» **The problem**
How many of the lines below hold the string "ActionSubscribe"? Say only the number.

┌──

(* ===== verification/TokenGrant.v ===== *)
(** * token/grant.go: what a token allows its bearer

    Patterns are parsed and matched by the gomoqt module, which is not part of
    this repository: [Moqt] is its interface, and [MoqtLaws] the behaviour the
    comments of token/grant.go rely on. *)
From S2P Require Import Prelude GoStrings TokenPath.

(** The two sentinel errors every refusal of the token package wraps. *)
Inductive token_error := ErrInvalid | ErrForbidden.

#[export] Instance token_error_eq_dec : EqDecision token_error.
Proof. solve_decision. Defined.

(** [Action] is an open string type with five known values. *)
Abbreviation Action := string.
Definition ActionPublish : Action := "publish".
Definition ActionSubscribe : Action := "subscribe".
Definition ActionPost : Action := "post".
Definition ActionRedact : Action := "redact".
Definition ActionCreate : Action := "create".

(** The fields of [moqt.Grant] the sources read and write. [MaxAge] is a
    [time.Duration] in nanoseconds. *)
Record MoqGrant := mkMoqGrant {
  Root : string;
  Publish : list string;
  Subscribe : list string;
  MaxAge : Z
}.

(** [token.Grant], which embeds [moqt.Grant]. *)
Record Grant := mkGrant {
  moq :> MoqGrant;
  Create : list string;
  Post : list string;
  Redact : list string;
  Subject : string
}.

#[export] Instance MoqGrant_eq_dec : EqDecision MoqGrant.
Proof. solve_decision. Defined.
#[export] Instance Grant_eq_dec : EqDecision Grant.
Proof. solve_decision. Defined.

(** The gomoqt operations the package calls: [moqt.ParseGrantPattern], the
    parsed pattern's [Match], and [moqt.Grant.Validate]. *)
Class Moqt := {
  pattern : Type;
  ParseGrantPattern : string -> string -> option pattern;
  Match : pattern -> string -> bool;
  Validate : MoqGrant -> bool
}.

(** A pattern is read relative to its root: all it matches lies beneath the
    root (the comment of [token.Grant]). *)
Class MoqtLaws `{Moqt} := {
  match_beneath_root root s p path :
    is_directory root -> ParseGrantPattern root s = Some p -> Match p path = true ->
    HasPrefix path root = true
}.

Definition Patterns (g : Grant) (action : Action) : list string :=
  if bool_decide (action = ActionPublish) then g.(Publish)
  else if bool_decide (action = ActionSubscribe) then g.(Subscribe)
  else if bool_decide (action = ActionCreate) then g.(Create)
  else if bool_decide (action = ActionPost) then g.(Post)
  else if bool_decide (action = ActionRedact) then g.(Redact)
  else [].

Definition Actions : list Action :=
  [ActionPublish; ActionSubscribe; ActionCreate; ActionPost; ActionRedact].

Section Checked.
Context `{Moqt}.

(** [Allows]: a path is matched only in its canonical spelling. *)
Definition Allows (g : Grant) (action : Action) (path : string) : bool :=
  match normalizePath path with
  | Err _ => false
  | Ok p =>
      if negb (bool_decide (p = TrimPrefix path "/")) then false
      else existsb (fun s =>
             match ParseGrantPattern g.(Root) s with
             | Some pt => Match pt ("/" +:+ p)
             | None => false
             end) (Patterns g action)
  end.

(** [checkPattern]: true for a nil error. *)
Definition checkPattern (root s : string) : bool :=
  match ParseGrantPattern root s with
  | None => false
  | Some _ => negb (existsb (fun seg => bool_decide (seg = ".") || bool_decide (seg = ".."))
                            (Split slash s))
  end.

Definition checked (g : Grant) (prefix : string) : result token_error Grant :=
  guard_err (g.(MaxAge) =? 0)%Z ErrInvalid;;
  if bool_decide (g.(Root) = "") then
    guard_err (forallb (fun a => bool_decide (Patterns g a = [])) Actions) ErrInvalid;;
    Ok g
  else
    guard_err (match Directory g.(Root) with
               | Ok root => bool_decide (root = g.(Root))
               | Err _ => false
               end) ErrInvalid;;
    guard_err (forallb (fun a => forallb (checkPattern g.(Root)) (Patterns g a)) Actions) ErrInvalid;;
    guard_err (Validate g) ErrInvalid;;
    guard_err (within g.(Root) prefix) ErrForbidden;;
    Ok g.

(** ** Properties *)

(** The grants [checked] lets through: a grant of nothing, or one rooted at a
    canonical directory within the prefix whose every pattern parses. *)
Definition grant_ok (g : Grant) (prefix : string) : Prop :=
  g.(MaxAge) = 0%Z /\
  ((g.(Root) = "" /\ forall a, a ∈ Actions -> Patterns g a = []) \/
   (is_directory g.(Root) /\ within g.(Root) prefix = true /\ Validate g = true /\
    forall a s, a ∈ Actions -> s ∈ Patterns g a -> checkPattern g.(Root) s = true)).

(** An action with patterns is one of the five. *)
Lemma Patterns_known g a s : s ∈ Patterns g a -> a ∈ Actions.
Proof.
  unfold Patterns, Actions. repeat case_bool_decide; subst; set_solver.
Qed.

Lemma checked_ok g prefix g' : checked g prefix = Ok g' -> g' = g /\ grant_ok g prefix.
Proof.
  unfold checked, grant_ok. intros H'. inv_ok. bool_prop. case_bool_decide; inv_ok; subst.
  - rewrite forallb_elem in *. split; [done|]. split; [done|left]. split; [done|].
    intros a Ha. eapply bool_decide_eq_true. eauto.
  - split; [done|]. split; [done|right]. destruct (Directory (Root g')) eqn:Hd; [|done].
    apply bool_decide_eq_true in H2 as ->. repeat split; [done..|].
    intros a' s Ha Hs. eapply forallb_elem, Hs.
    by apply (proj1 (forallb_elem (fun a => forallb _ (Patterns g' a)) Actions)).
Qed.

Lemma checked_complete g prefix : grant_ok g prefix -> checked g prefix = Ok g.
Proof.
  intros [Hm Hg]. unfold checked. rewrite guard_true by (by apply Z.eqb_eq).
  destruct Hg as [[Hr Hp]|(Hd & Hw & Hv & Hp)].
  - rewrite bool_decide_true by done. rewrite guard_true; [done|].
    apply forallb_elem. intros. by apply bool_decide_eq_true, Hp.
  - rewrite bool_decide_false by (intros Hr; by rewrite Hr in Hd).
    rewrite Hd, !guard_true; try done; [|by apply bool_decide_eq_true].
    apply forallb_elem. intros a Ha. apply forallb_elem. eauto.
Qed.

(** A path beneath a directory starts with the directory's segments. *)
Lemma HasPrefix_segments d path :
  is_directory d -> HasPrefix path d = true -> segments d `prefix_of` segments path.
Proof.
  intros [Hd Hok]%is_directory_spec [t ->]%HasPrefix_spec.
  exists (segments t). rewrite Hd at 1. by apply segments_dir_app.
Qed.

Lemma within_trans root prefix path :
  is_directory root -> is_directory prefix -> within root prefix = true ->
  HasPrefix path root = true ->
  segments prefix `prefix_of` segments path \/
  (".hls" :: segments prefix) `prefix_of` segments path.
Proof.
  intros Hr Hp Hw Hpath. apply HasPrefix_segments in Hpath; [|done].
  destruct (proj1 (within_dir_of (segments root) (segments prefix)
    (proj2 (proj1 (is_directory_spec _) Hr)) (proj2 (proj1 (is_directory_spec _) Hp)))) as [?|?].
  - by rewrite <- (proj1 (proj1 (is_directory_spec _) Hr)), <- (proj1 (proj1 (is_directory_spec _) Hp)).
  - left. by etrans.
  - right. by etrans.
Qed.

Lemma Allows_inv g a path :
  Allows g a path = true ->
  exists p s pt, normalizePath path = Ok p /\ p = TrimPrefix path "/" /\ s ∈ Patterns g a /\
    ParseGrantPattern g.(Root) s = Some pt /\ Match pt ("/" +:+ p) = true.
Proof.
  unfold Allows. destruct (normalizePath path) as [p|] eqn:Hn; [|done].
  case_bool_decide as Hp; cbn; [|done]. intros (s & Hs & Hm)%existsb_exists.
  destruct (ParseGrantPattern (Root g) s) as [pt|] eqn:Hpt; [|done].
  exists p, s, pt. by rewrite list_elem_of_In.
Qed.

Lemma segments_normalized path p :
  normalizePath path = Ok p -> segments ("/" +:+ p) = segments path.
Proof.
  intros [-> Hok]%normalizePath_spec. unfold segments at 1.
  change (Split slash ("/" +:+ ?r)) with ("" :: Split slash r).
  rewrite filter_cons_False by naive_solver. by apply segments_Join.
Qed.

Context `{!MoqtLaws}.

(** Tenant confinement: every path a checked grant allows, for any
    action, lies at or beneath the signing key's prefix or its mirror under
    "/.hls/", segment by segment. *)
Theorem Allows_confined g prefix a path :
  is_directory prefix -> checked g prefix = Ok g -> Allows g a path = true ->
  segments prefix `prefix_of` segments path \/
  (".hls" :: segments prefix) `prefix_of` segments path.
Proof.
  intros Hpre [_ [_ Hg]]%checked_ok (p & s & pt & Hn & Hp & Hs & Hpt & Hm)%Allows_inv.
  destruct Hg as [[_ Hnone]|(Hd & Hw & _)].
  { rewrite Hnone in Hs by (by eapply Patterns_known). by apply not_elem_of_nil in Hs. }
  rewrite <- (segments_normalized _ _ Hn).
  eapply (within_trans g.(Root)); [done..|]. by eapply match_beneath_root.
Qed.
End Checked.

(** ** A concrete pattern language

    Patterns without wildcards, as the comment of [token.Grant] describes
    them: "/7" is one broadcast, "/7/" and "/" all those beneath. It shows the
    laws of [MoqtLaws] can hold, and instantiates the witnesses. *)
Fixpoint ends_with_slash (s : string) : bool :=
  match s with
  | EmptyString => true
  | String a EmptyString => bool_decide (a = slash)
  | String _ s' => ends_with_slash s'
  end.

Definition literal_parse (root s : string) : option (string * string) :=
  match s with
  | String a t => if bool_decide (a = slash) then Some (root, t) else None
  | EmptyString => None
  end.

Definition literal_match (p : string * string) (path : string) : bool :=
  if ends_with_slash p.2 then HasPrefix path (p.1 +:+ p.2) else bool_decide (path = p.1 +:+ p.2).

#[local] Instance literal_moqt : Moqt := {|
  pattern := string * string;
  ParseGrantPattern := literal_parse;
  Match := literal_match;
  Validate _ := true
|}.

#[local] Instance literal_laws : MoqtLaws.
Proof.
  constructor. intros root s [r t] path _ Hp Hm. cbn in *. unfold literal_parse, literal_match in *.
  destruct s as [|a s]; [done|]. destruct (bool_decide (a = slash)); [|done]. injection Hp as -> ->. cbn in Hm.
  destruct (ends_with_slash t).
  - eapply HasPrefix_trans; [exact Hm|apply HasPrefix_app].
  - apply bool_decide_eq_true in Hm as ->. apply HasPrefix_app.
Qed.

Definition room_grant : Grant :=
  mkGrant (mkMoqGrant "/acme/room/" ["/7"] ["/"] 0) [] [] [] "alice".

Lemma Allows_confined_witness :
  Allows room_grant ActionPublish "/acme/room/7" = true /\
  Allows room_grant ActionPublish "/acme/room/8" = false /\
  (["acme"] `prefix_of` ["acme"; "room"; "7"] \/ [".hls"; "acme"] `prefix_of` ["acme"; "room"; "7"]).
Proof.
  split; [reflexivity|]. split; [reflexivity|].
  by apply (Allows_confined room_grant "/acme/" ActionPublish "/acme/room/7").
Defined.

└──

» **Written response**
3